(* ===== verification/Middleware.v ===== *)
(** * HTTP requests, replies and the transport's middleware

    `src/src/asap/transport/middleware.py`: bearer authentication, the sender
    check, the size limit, the negotiation of the protocol version and the reply
    to a rate-limited request. *)

From Stdlib Require Import ZArith Lia Ascii String.
From stdpp Require Import base tactics list gmap strings sorting.
From S2P Require Import Prelude PyValue Digest ReplayGuard EnvelopeGuard Metrics Errors Compression JsonRpc Handlers RateLimit.
Open Scope string_scope.
Open Scope Z_scope.
Open Scope asap_scope.

(** ** Requests and replies *)
Record HttpRequest : Type := mkHttpRequest {
  hq_method : string;
  hq_path : string;
  (** header names in lower case *)
  hq_headers : list (string * string);
  (** scheme and token FastAPI's `HTTPBearer` extracts *)
  hq_credentials : option (string * string);
  (** the address of the client *)
  hq_client : option string;
  (** the chunks of the body *)
  hq_stream : list bytes
}.

Definition header (name : string) (r : HttpRequest) : option string := assoc name (hq_headers r).

Inductive body : Type :=
| JsonBody (content : json)
| LambdaBody (content : list Z)
| EventStream (events : list json).

Record HttpResponse : Type := mkHttpResponse {
  hs_status : Z;
  hs_body : body;
  hs_headers : list (string * string)
}.

Record HTTPException : Type := mkHTTPException {
  hx_status_code : Z;
  hx_detail : string;
  hx_headers : list (string * string)
}.

(** `json.dumps(..., allow_nan=False)` refuses a float that is not finite. *)
Fixpoint finite_json (j : json) : bool :=
  match j with
  | JFloat (FFin _) => true
  | JFloat _ => false
  | JList l => forallb finite_json l
  | JObj d => forallb (λ kv, finite_json (snd kv)) d
  | _ => true
  end.

Definition not_compliant : exn := XOther "ValueError" "Out of range float values are not JSON compliant".

(** What serializing a reply can raise beside the refusal of a float that is not
    finite: `json.dumps` on a value that has no JSON form (an exception's details may
    hold any object), the encoding of its text or of a header that does not allow
    it.  [None]: it is serialized. *)
Class Serializer : Type := { render_error : json → list (string * string) → option exn }.

(** JSON values and headers that can be encoded are serialized. *)
Class PlainSerializer `{Serializer} : Prop := {
  plain_renders : ∀ content headers, finite_json content = true → render_error content headers = None
}.

(** What rendering the content raises, if anything. *)
Definition unrendered `{Serializer} (content : json) (headers : list (string * string)) : option exn :=
  if finite_json content then render_error content headers else Some not_compliant.

(** `JSONResponse(status_code, content, headers)`, which renders its content. *)
Definition JSONResponse `{Serializer} (status_code : Z) (content : json) (headers : list (string * string)) :
    res exn HttpResponse :=
  match unrendered content headers with
  | None => Ret (mkHttpResponse status_code (JsonBody content) headers)
  | Some x => Raise x
  end.

Definition HTTP_UNAUTHORIZED : Z := 401.
Definition HTTP_FORBIDDEN : Z := 403.
Definition HTTP_TOO_MANY_REQUESTS : Z := 429.
Definition AUTH_SCHEME_BEARER : string := "bearer".
Definition ERROR_AUTH_REQUIRED : string := "Authentication required".
Definition ERROR_INVALID_TOKEN : string := "Invalid authentication token".
Definition ERROR_SENDER_MISMATCH : string := "Sender does not match authenticated identity".
Definition ERROR_RATE_LIMIT_EXCEEDED : string := "Rate limit exceeded".

(** ** Authentication *)
Inductive auth_exn : Type :=
| AuthHttp (e : HTTPException)
| AuthEscapes (x : exn).

Section Auth.
  Context {W : Type}.

(** A token validator is the application's code. *)
Record AuthenticationMiddleware : Type := mkAuth {
  am_manifest : Manifest;
  am_validator : option (string → W → W * res exn (option string))
}.

Definition _is_auth_required (m : Manifest) : bool := is_some (m_auth_schemes m).

(** `AuthenticationMiddleware(manifest, validator)` *)
Definition new_auth (manifest : Manifest) (validator : option (string → W → W * res exn (option string))) :
    res pyexn AuthenticationMiddleware :=
  if _is_auth_required manifest && is_none validator then
    Raise (ValueError "Token validator required when authentication is configured in manifest")
  else Ret (mkAuth manifest validator).

Definition _supports_bearer_auth (a : AuthenticationMiddleware) : bool :=
  match m_auth_schemes (am_manifest a) with
  | None => false
  | Some schemes => str_in AUTH_SCHEME_BEARER schemes
  end.

Definition unauthorized (detail : string) : auth_exn :=
  AuthHttp (mkHTTPException HTTP_UNAUTHORIZED detail [("WWW-Authenticate", "Bearer")]).

Definition verify_authentication (a : AuthenticationMiddleware) (request : HttpRequest) (w : W) :
    W * res auth_exn (option string) :=
  if negb (_is_auth_required (am_manifest a)) then (w, Ret None)
  else
    match hq_credentials request with
    | None => (w, Raise (unauthorized ERROR_AUTH_REQUIRED))
    | Some (scheme, token) =>
        if negb (String.eqb (PyStr.lower scheme) AUTH_SCHEME_BEARER) then
          (w, Raise (unauthorized ERROR_INVALID_TOKEN))
        else if negb (_supports_bearer_auth a) then (w, Raise (unauthorized ERROR_INVALID_TOKEN))
        else
          match am_validator a with
          | None =>
              (w, Raise (AuthEscapes (XOther "RuntimeError"
                 ("Token validator is None but authentication is required. "
                  ++ "This should not happen if middleware was initialized correctly."))))
          | Some validator =>
              match validator token w with
              | (w', Raise x) => (w', Raise (AuthEscapes x))
              | (w', Ret None) => (w', Raise (unauthorized ERROR_INVALID_TOKEN))
              | (w', Ret (Some agent_id)) => (w', Ret (Some agent_id))
              end
          end
    end.

Definition verify_sender_matches_auth (authenticated_agent_id : option string) (envelope_sender : string) :
    res HTTPException unit :=
  match authenticated_agent_id with
  | None => Ret tt
  | Some id =>
      if negb (String.eqb envelope_sender id) then
        Raise (mkHTTPException HTTP_FORBIDDEN ERROR_SENDER_MISMATCH [])
      else Ret tt
  end.

(** An authenticated identity was vouched for by the validator. *)
Lemma verify_authentication_sound a request w w' id :
  verify_authentication a request w = (w', Ret id) →
  (id = None ∧ m_auth_schemes (am_manifest a) = None ∧ w' = w)
  ∨ ∃ agent scheme token validator,
      id = Some agent ∧ hq_credentials request = Some (scheme, token)
      ∧ am_validator a = Some validator ∧ validator token w = (w', Ret (Some agent)).
Proof.
  unfold verify_authentication, _is_auth_required. destruct (m_auth_schemes (am_manifest a)) eqn:E; simpl.
  - destruct (hq_credentials request) as [[scheme token]|]; [|done].
    destruct (negb _); [done|]. destruct (negb _); [done|].
    destruct (am_validator a) as [v|] eqn:Ev; [|done].
    destruct (v token w) as [w1 [x|[agent|]]] eqn:Et; intros Hr; simplify_eq.
    right. by exists agent, scheme, token, v.
  - intros [= <- <-]. by left.
Qed.
End Auth.
Arguments AuthenticationMiddleware W : clear implicits.

(** ** Size limit *)
Definition MAX_REQUEST_SIZE : Z := 10 * 1024 * 1024.

Definition size_limit_init (max_size : Z) : res pyexn Z :=
  if max_size <? 1 then Raise (ValueError ("max_size must be >= 1, got " ++ PyStr.dec_Z max_size))
  else Ret max_size.

Definition size_detail (size max_size : Z) : string :=
  "Request size (" ++ PyStr.dec_Z size ++ " bytes) exceeds maximum (" ++ PyStr.dec_Z max_size ++ " bytes)".

(** The header announces more than the limit; a header that is no number is
    ignored. *)
Definition announced_too_large (max_size : Z) (request : HttpRequest) : option Z :=
  match header "content-length" request with
  | Some v =>
      if PyStr.truthy v then
        match PyInt.of_str v with
        | Some size => if max_size <? size then Some size else None
        | None => None
        end
      else None
  | None => None
  end.

(** `_validate_request_size` of the request handler. *)
Definition _validate_request_size (request : HttpRequest) (max_size : Z) : res HTTPException unit :=
  match announced_too_large max_size request with
  | Some size => Raise (mkHTTPException 413 (size_detail size max_size) [])
  | None => Ret tt
  end.

Section Stack.
  Context {S : Type} `{Serializer}.
  (** What the middleware calls: the next middleware or the route. *)
  Abbreviation app := (HttpRequest → S → S * res exn HttpResponse).

Definition size_limit (max_size : Z) (call_next : app) : app := λ request s,
  match announced_too_large max_size request with
  | Some size => (s, JSONResponse 413 (JObj [("detail", JStr (size_detail size max_size))]) [])
  | None => call_next request s
  end.

(** ** Version negotiation *)
Definition ASAP_VERSION_HEADER : string := "ASAP-Version".
Definition ASAP_DEFAULT_TRANSPORT_VERSION : string := "2.2".
Definition ASAP_SUPPORTED_TRANSPORT_VERSIONS : list string := ["2.1"; "2.2"].
Definition _ASAP_VERSION_NEGOTIATION_PATHS : list string := ["/asap"; "/asap/stream"].

Fixpoint first_supported (parts : list string) : option string :=
  match parts with
  | [] => None
  | part :: parts' =>
      let token := PyStr.strip part in
      if str_in token ASAP_SUPPORTED_TRANSPORT_VERSIONS then Some token else first_supported parts'
  end.

Definition _first_supported_transport_version (header_value : string) : option string :=
  first_supported (PyStr.split "," header_value).

(** `response.headers[name] = value` *)
Definition with_header (name value : string) (r : res exn HttpResponse) : res exn HttpResponse :=
  rmap (λ h, mkHttpResponse (hs_status h) (hs_body h) (PyDict.set name value (hs_headers h))) r.

Definition version_error (requested : string) : json :=
  dump_error_response
    (mkErrorResponse
       (mkRpcError VERSION_INCOMPATIBLE (er_message (from_code VERSION_INCOMPATIBLE None))
          (Some [("requested", JStr requested);
                 ("supported", JList (map JStr ASAP_SUPPORTED_TRANSPORT_VERSIONS))])) None).

(** The version to answer with, or the unsupported header. *)
Definition negotiate (request : HttpRequest) : res string string :=
  if String.eqb (hq_method request) "POST" && str_in (hq_path request) _ASAP_VERSION_NEGOTIATION_PATHS then
    match header "asap-version" request with
    | Some raw =>
        let stripped := PyStr.strip raw in
        if PyStr.truthy stripped then
          match _first_supported_transport_version stripped with
          | None => Raise stripped
          | Some v => Ret v
          end
        else Ret ASAP_DEFAULT_TRANSPORT_VERSION
    | None => Ret ASAP_DEFAULT_TRANSPORT_VERSION
    end
  else Ret ASAP_DEFAULT_TRANSPORT_VERSION.

Definition asap_version (call_next : app) : app := λ request s,
  match negotiate request with
  | Raise stripped =>
      (s, with_header ASAP_VERSION_HEADER ASAP_DEFAULT_TRANSPORT_VERSION
            (JSONResponse 200 (version_error stripped) []))
  | Ret v => let '(s', r) := call_next request s in (s', with_header ASAP_VERSION_HEADER v r)
  end.

(** ** Properties *)

Lemma first_supported_sound parts v : first_supported parts = Some v →
  v ∈ ASAP_SUPPORTED_TRANSPORT_VERSIONS ∧ ∃ p, p ∈ parts ∧ v = PyStr.strip p.
Proof.
  induction parts as [|p parts IH]; simpl; [done|].
  destruct (str_in (PyStr.strip p) _) eqn:E.
  - intros [= <-]. apply str_in_true in E. split; [done|]. exists p. split; [left|done].
  - intros (? & p' & ? & ?)%IH. split; [done|]. exists p'. by split; [right|].
Qed.

(** Every reply names a supported version, and the route runs only under one. *)
Lemma version_is_negotiated (call_next : app) request s s' h :
  asap_version call_next request s = (s', Ret h) →
  ∃ v, PyDict.get ASAP_VERSION_HEADER (hs_headers h) = Some v ∧ v ∈ ASAP_SUPPORTED_TRANSPORT_VERSIONS.
Proof.
  assert (Hn : ∀ v, negotiate request = Ret v → v ∈ ASAP_SUPPORTED_TRANSPORT_VERSIONS).
  { intros v. unfold negotiate.
    assert (Hdef : Ret (E := string) ASAP_DEFAULT_TRANSPORT_VERSION = Ret v → v ∈ ASAP_SUPPORTED_TRANSPORT_VERSIONS).
    { intros [= <-]. by apply str_in_true. }
    destruct (_ && _); [|done]. destruct (header _ request) as [raw|]; [|done].
    destruct (PyStr.truthy _); [|done].
    destruct (_first_supported_transport_version _) eqn:E; [|done]. intros [= <-].
    by apply first_supported_sound in E as [? _]. }
  unfold asap_version. destruct (negotiate request) as [st|v] eqn:E.
  - unfold with_header, rmap. destruct (JSONResponse _ _ _) eqn:Ej; simpl; [done|]. intros [= <- <-]. simpl.
    exists ASAP_DEFAULT_TRANSPORT_VERSION. split; [by rewrite PyDict.get_set_eq|by apply str_in_true].
  - destruct (call_next request s) as [s1 r]. unfold with_header, rmap. destruct r; simpl; [done|].
    intros [= <- <-]. exists v. simpl. split; [by rewrite PyDict.get_set_eq|by apply Hn].
Qed.

(** A request that announces too large a body never reaches the route. *)
Lemma size_limit_shields `{!PlainSerializer} max_size (call_next : app) request s size :
  announced_too_large max_size request = Some size →
  fst (size_limit max_size call_next request s) = s
  ∧ ∃ h, snd (size_limit max_size call_next request s) = Ret h ∧ hs_status h = 413.
Proof.
  intros E. unfold size_limit, JSONResponse, unrendered. rewrite E, plain_renders by done. split; [done|]. eexists. by split.
Qed.

End Stack.

(** ** Rate limits *)

(** `rate_limit_handler` for a [RateLimitExceeded]; the request id is what the
    application put on the request's state. *)
Definition rate_limit_handler `{Serializer} (request_id : json) (e : RateLimit.RateLimitExceeded) : res exn HttpResponse :=
  let retry_after := rl_retry_after e in
  let limit_str := if PyStr.truthy (rl_limit e) then rl_limit e else "10/second;100/minute" in
  JSONResponse HTTP_TOO_MANY_REQUESTS
    (JObj [("jsonrpc", JStr "2.0"); ("id", request_id);
           ("error", JObj [("code", JInt HTTP_TOO_MANY_REQUESTS); ("message", JStr ERROR_RATE_LIMIT_EXCEEDED);
                           ("data", JObj [("retry_after", JInt retry_after); ("limit", JStr limit_str)])])])
    [("Retry-After", PyStr.dec_Z retry_after)].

* * *

> _Your task_:
Please give back, exactly as it stands above, the stretch from the line with "hs_body : body;" through the line with "is serialized. *)", and no line outside it.

> _Solution for this task_:
  hs_body : body;
  hs_headers : list (string * string)
}.

Record HTTPException : Type := mkHTTPException {
  hx_status_code : Z;
  hx_detail : string;
  hx_headers : list (string * string)
}.

(** `json.dumps(..., allow_nan=False)` refuses a float that is not finite. *)
Fixpoint finite_json (j : json) : bool :=
  match j with
  | JFloat (FFin _) => true
  | JFloat _ => false
  | JList l => forallb finite_json l
  | JObj d => forallb (λ kv, finite_json (snd kv)) d
  | _ => true
  end.

Definition not_compliant : exn := XOther "ValueError" "Out of range float values are not JSON compliant".

(** What serializing a reply can raise beside the refusal of a float that is not
    finite: `json.dumps` on a value that has no JSON form (an exception's details may
    hold any object), the encoding of its text or of a header that does not allow
    it.  [None]: it is serialized. *)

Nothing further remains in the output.